RJAH pioneers new model of palliative care that is set to go global

Posted: 8 Oct 2025

Oswestry Model of Palliative Care.jpg

A pioneering model of palliative care developed at The Robert Jones and Agnes Hunt Orthopaedic Hospital (RJAH) is to be showcased to an international audience.

The Oswestry Model is an approach developed to support adults with neuromuscular conditions such as Duchenne Muscular Dystrophy (DMD).

DMD causes progressive muscle weakness and wasting, mainly affecting boys. It starts in early childhood, eventually leading to a loss of mobility. Life span for someone with DMD is unpredictable but is typically around 28 years.

The Oswestry Model uses a traffic light system to help neuromuscular teams identify key stages in a patient’s journey in which hospice involvement would improve their quality of life.

Originally developed in partnership with Severn Hospice in Shropshire, the model has now been widely adopted across the UK. And the teams behind its creation now hope it can be recognised globally as well. It will be formally presented at the World Muscle Society’s annual conference in Vienna this week.

Professor Tracey Willis, a Consultant Paediatric Neurologist with a Specialty Interest in Neuromuscular Disorders at Oswestry-based RJAH, leads the team that has created the model. It adopts a traffic light system to identify triggers in a patient’s palliative care needs.

“We didn’t think this was anything ground-breaking when we started it eight years or so ago,” said Prof Willis. “We just thought it was logical, but no-one else seemed to be doing it.

“Neuromuscular conditions like Duchenne Muscular Dystrophy can be very unpredictable so it is not as straight-forward to put palliative measures in place as it is for a condition such as cancer. We felt strongly that our patients should be entitled to have these discussions and to have their say in what they would like to happen.


“We devised a traffic light system and it helped us to go through our cohort of patients and identify them as green, amber or red,” she added.

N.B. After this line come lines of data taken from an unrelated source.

Lemma strip_suffix_some suffix name id : strip_suffix suffix name = Some id <-> name = (id ++ suffix)%string.
Proof.
  unfold strip_suffix. split.
  - destruct (String.eqb_spec (String.substring 0 (String.length name - String.length suffix) name ++ suffix)%string name) as [He|]; [|done]. intros [= <-]. done.
  - intros ->. assert (Hlen : forall a b : string, String.length (a ++ b)%string = String.length a + String.length b) by (intros a b; induction a as [|c a IH]; [done|exact (f_equal S IH)]).
    assert (Hsub : forall a b : string, String.substring 0 (String.length a) (a ++ b)%string = a) by (intros a b; induction a as [|c a IH]; [by destruct b|exact (f_equal (String c) IH)]).
    rewrite Hlen, Nat.add_sub, Hsub. by rewrite String.eqb_refl.
Qed.
Lemma glob_ids env suffix d ids : glob env suffix d = Ok ids -> NoDup ids /\ forall id, id ∈ ids <-> is_Some (dk_files d !! (id ++ suffix)%string).
Proof.
  unfold glob. destruct (os_fail env OsGlob); [done|]. intros [= <-]. split.
  - assert (Hnd : NoDup (sort_strings (elements (base.dom (dk_files d))))) by (apply NoDup_sort_strings, NoDup_elements).
    induction Hnd as [|name l Hni Hnd IH]; cbn; [constructor|]. destruct (strip_suffix suffix name) as [id|] eqn:Hs; [|done]. constructor; [|done].
    intros Hin. apply list_elem_of_omap in Hin as (name' & Hin & Hs'). apply strip_suffix_some in Hs, Hs'. congruence.
  - intros id. rewrite list_elem_of_omap. split.
    + intros (name & Hin & ->%strip_suffix_some). by apply elem_of_sort_strings, elem_of_elements, elem_of_dom in Hin.
    + intros Hs. exists (id ++ suffix)%string. split; [by apply elem_of_sort_strings, elem_of_elements, elem_of_dom|by apply strip_suffix_some].
Qed.
Lemma cleanup_all_files os ids : forall d d', cleanup_all os ids d = (None, d') ->
  (forall id, dk_files d' !! fb_path id = dk_files d !! fb_path id) /\ (forall id, id ∈ ids -> dk_files d' !! json_path id = None).
Proof.
  assert (Hgone : forall ids d d' id, cleanup_all os ids d = (None, d') -> dk_files d !! json_path id = None -> dk_files d' !! json_path id = None).
  { intros ids0. induction ids0 as [|id0 ids0 IH]; intros d d' id H Hn; [by injection H as <-|]. cbn [cleanup_all] in H.
    destruct (os_fail _ _); [done|]. destruct (dk_files d !! json_path id0); [|done]. eapply IH; [exact H|]. cbn. apply lookup_delete_None. by right. }
  induction ids as [|id ids IH]; intros d d' H; [injection H as <-; split; [done|by intros id ?%not_elem_of_nil]|]. cbn [cleanup_all] in H.
  destruct (os_fail _ _); [done|]. destruct (dk_files d !! json_path id); [|done]. destruct (IH _ _ H) as [Hf Hj]. split.
  - intros id'. rewrite Hf. cbn. by rewrite lookup_delete_ne by apply paths_differ.
  - intros id' Hin. apply elem_of_cons in Hin as [->|Hin]; [|by apply Hj]. eapply Hgone; [exact H|]. cbn. apply lookup_delete_eq.
Qed.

“If they are amber, it signposts that they should be having these discussions. When they tip over into red, they should be seen in a symptom control clinic and be seen by a Palliative Care Consultant.”

The Oswestry Model was worked up by Prof Willis’s team, with symptom control clinics delivered at Severn Hospice, where her husband, Prof Derek Willis, is Medical Director.

“Our being husband and wife has probably helped this to develop, as we have naturally had conversations and a shared willingness and enthusiasm to take this forward,” she said.

“We’ve seen the model develop into a hub and spoke over the last eight years, with patients in other areas outside of our catchment benefitting as well.


“This year we are working with three other centres in London, Manchester and Sheffield and helping them to look at particular groups of patients and use the Oswestry Model.

“Now we have the chance to take the learning and the knowledge and share it with an international audience, so I hope we could start to see the Oswestry Model being adopted further afield as well.”